Write out exactly, please, the lines from the one containing "allocate t0 = (Ok" to the end of the material.

=== Dataset records ===

Lemma tinv_allocate t d k ch t' :
  tinv (mkT t None d k) → allocate t = (Ok ch, t') → tinv (mkT t' (Some ch) d (k + 1)).
Proof.
  intros [H1 H2 H3 H4 _ H6]. unfold allocate. simpl in *.
  destruct (position_none (t_slots t)) as [slot|] eqn:Hp; [|done]. intros [= <- <-].
  apply position_none_some in Hp. split; simpl.
  - lia.
  - intros Hk. rewrite H2 by lia. unfold wrap_u32. rewrite Z.mod_small by lia. lia.
  - intros Hk i s Hi. specialize (H3 ltac:(lia) i s Hi). lia.
  - intros Hk. apply H4. lia.
  - intros ch [= <-]. simpl. split; [done|]. intros Hk. rewrite H2 by lia. split; [lia|].
    split; [intros i s Hi; specialize (H3 ltac:(lia) i s Hi); lia|].
    intros ch' Hch'. destruct (H6 ltac:(lia) ch' Hch'). lia.
  - intros Hk ch Hch. destruct (H6 ltac:(lia) ch Hch). split; [lia|done].
Qed.

Lemma tinv_free t p ch s d k t' :
  tinv (mkT t p d k) → free ch t = (Some s, t') → tinv (mkT t' p (ch :: d) k).
Proof.
  intros [H1 H2 H3 H4 H5 H6]. unfold free. simpl in *.
  destruct (table_get ch t) as [s0|] eqn:Hg; [|done]. intros [= <- <-].
  apply table_get_some in Hg as [Hi Hloc].
  assert (∀ j s2, <[ch_slot ch := None]> (t_slots t) !! j = Some (Some s2) →
    j ≠ ch_slot ch ∧ t_slots t !! j = Some (Some s2)) as Hback.
  { intros j s2. destruct (decide (j = ch_slot ch)) as [->|Hne].
    - by rewrite list_lookup_insert_eq by (by eapply lookup_lt_Some).
    - rewrite list_lookup_insert_ne by done. auto. }
  split; simpl; try done.
  - intros Hk j s2 [_ Hj]%Hback. eauto.
  - intros Hk j1 j2 s1 s2 [_ Hj1]%Hback [_ Hj2]%Hback. by apply (H4 Hk).
  - intros ch' Hch'. destruct (H5 ch' Hch') as [Hnone Hrest]. split.
    + rewrite list_lookup_insert_ne; [done|]. congruence.
    + intros Hk. destruct (Hrest Hk) as (? & Hr & Hd). split; [done|]. split.
      * intros j s2 [_ Hj]%Hback. eauto.
      * intros ch2 [->|Hin]%elem_of_cons; [|eauto]. rewrite <- Hloc. eauto.
  - intros Hk ch2 [->|Hin]%elem_of_cons.
    + rewrite <- Hloc. split; [eauto|]. intros j s2 [Hne Hj]%Hback Heq.
      apply Hne. by eapply (H4 Hk).
    + destruct (H6 Hk ch2 Hin) as [? Hr]. split; [done|]. intros j s2 [_ Hj]%Hback. eauto.
Qed.

Lemma tinv_step st st' : tinv st → tstep st st' → tinv st'.
Proof.
  intros H Hstep. destruct Hstep as [t d k ch t' Ha|t ch d k|t ch d k t' Hi
    |t ch r c d k t' Hi|t p ch s d k t' Hf|t p pkt d k|t p ch s s' d k Hg Hl].
  - by eapply tinv_allocate.
  - destruct H as [H1 H2 H3 H4 H5 H6]. simpl in *. destruct (H5 ch eq_refl) as [_ Hr].
    split; simpl; try done. intros Hk ch' [->|Hin]%elem_of_cons; [|by eauto].
    destruct (Hr Hk) as (? & ? & _). done.
  - apply fill_some in Hi as [_ ->]. by apply tinv_fill.
  - apply fill_some in Hi as [_ ->]. apply tinv_fill; [done|].
    unfold slot_accepted. by destruct (is_delayed _).
  - by eapply tinv_free.
  - destruct (dispatch pkt t) as [out t'] eqn:Hd. cbn [snd].
    apply dispatch_spec in Hd as [->|(i & s & s' & Hi & Hl & -> & _)]; [done|].
    by eapply tinv_update.
  - apply table_get_some in Hg as [Hi _]. by eapply tinv_update.
Qed.

Lemma treachable_inv n pol st : treachable n pol st → tinv st.
Proof.
  induction 1 as [|st st' _ IH Hs]; [|by eapply tinv_step].
  assert (∀ i s, replicate n (@None ChannelSlot) !! i ≠ Some (Some s)) as Hr.
  { intros i s [Heq _]%lookup_replicate. done. }
  split; simpl; try done; try (intros; exfalso; by eapply Hr); try set_solver.
  intros _ i j s1 s2 Hi. exfalso. by eapply Hr.
Qed.

(** C17: handles do not alias.  Over any sequence of allocations, insertions,
    frees, dispatched packets and slot updates that hands out fewer than
    [2^32] local ids: no two live channels share an id, a handle given up or
    freed resolves to nothing however its slot is reused, and the handle just
    allocated is free to fill, so that [fill] meets neither a bad index nor
    its [debug_assert]. *)
Theorem handles_never_alias n pol st :
  treachable n pol st → count st < 2 ^ 32 →
  unique_locals (tab st) ∧
  (∀ ch, ch ∈ dead st → table_get ch (tab st) = None) ∧
  ∀ ch, pending st = Some ch →
    is_Some (insert_opening ch (tab st)) ∧
    ∀ remote credit, is_Some (insert_accepted ch remote credit (tab st)).
Proof.
  intros Hr%treachable_inv Hk. destruct Hr as [_ _ _ H4 H5 H6].
  split; [by apply H4|]. split.
  - intros ch Hch. destruct (table_get ch (tab st)) as [s|] eqn:Hg; [|done].
    apply table_get_some in Hg as [Hi Hl]. destruct (H6 Hk ch Hch) as [_ Hn].
    by destruct (Hn _ _ Hi).
  - intros ch Hch. destruct (H5 ch Hch) as [Hnone _].
    split; [|intros r c]; eexists; by apply fill_some.
Qed.

(** A channel opened, freed, and its slot reused by a second channel. *)
Definition reuse_run (pol : RxPolicy) : tstate :=
  mkT (mkTable [Some (slot_opening 2 pol)] 3 pol) None [mkChannelId 0 1] 2.

Lemma reuse_run_reachable pol : treachable 1 pol (reuse_run pol).
Proof.
  eapply tr_step; [eapply tr_step; [eapply tr_step; [eapply tr_step; [eapply tr_step;
    [apply tr_new|]|]|]|]|].
  - by eapply (ts_allocate _ _ _ (mkChannelId 0 1)).
  - by eapply ts_insert_opening.
  - by eapply (ts_free _ _ (mkChannelId 0 1)).
  - by eapply (ts_allocate _ _ _ (mkChannelId 0 2)).
  - by eapply ts_insert_opening.
Qed.

Lemma handles_never_alias_witness :
  let pol := mkPolicy AckMode.Classic 4096 1 in
  table_get (mkChannelId 0 2) (tab (reuse_run pol)) = Some (slot_opening 2 pol) ∧
  table_get (mkChannelId 0 1) (tab (reuse_run pol)) = None.
Proof.
  cbv zeta. split; [done|].
  destruct (handles_never_alias 1 _ _ (reuse_run_reachable (mkPolicy AckMode.Classic 4096 1)))
    as (_ & Hd & _); [by vm_compute|]. apply Hd. by left.
Defined.

Lemma dispatch_routes_witness :
  let pol := mkPolicy AckMode.Classic 4096 10 in
  let s := slot_accepted (mkIds 2 9) 0 pol in
  let t := mkTable [Some (slot_opening 1 pol); None; Some s] 3 pol in
  let pkt := mkPacket Command.Write 9 2 (bs "hi") in
  ∃ out s', dispatch_slot 2 pkt s = Some (out, s') ∧
    dispatch pkt t = (out, set_slots (<[2%nat := Some s']> (t_slots t)) t).
Proof.
  cbv zeta. apply dispatch_routes; [|done|by left|done|done].
  intros [|[|[|i]]] [|[|[|j]]] s1 s2 H1 H2; simpl in *; simplify_eq; done.
Defined.

(** past [2^32 - 1] ids the counter wraps: the table then hands out an id a
    closed channel had, and the old handle resolves to the new channel. *)
Lemma local_ids_wrap pol :
  let t0 := mkTable [None] U32_MAX pol in
  ∃ ch1 t1 t2 t3 s ch2 t4 t5,
    allocate t0 = (Ok ch1, t1) ∧ insert_opening ch1 t1 = Some t2 ∧ free ch1 t2 = (Some s, t3) ∧
    allocate t3 = (Ok ch2, t4) ∧ insert_opening ch2 t4 = Some t5 ∧
    ch2 = mkChannelId 0 1 ∧ is_Some (table_get (mkChannelId 0 1) t5).
Proof.
  do 8 eexists. repeat split; try reflexivity. eexists. reflexivity.
Qed.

===

Response to the exercise:
    allocate t0 = (Ok ch1, t1) ∧ insert_opening ch1 t1 = Some t2 ∧ free ch1 t2 = (Some s, t3) ∧
    allocate t3 = (Ok ch2, t4) ∧ insert_opening ch2 t4 = Some t5 ∧
    ch2 = mkChannelId 0 1 ∧ is_Some (table_get (mkChannelId 0 1) t5).
Proof.
  do 8 eexists. repeat split; try reflexivity. eexists. reflexivity.
Qed.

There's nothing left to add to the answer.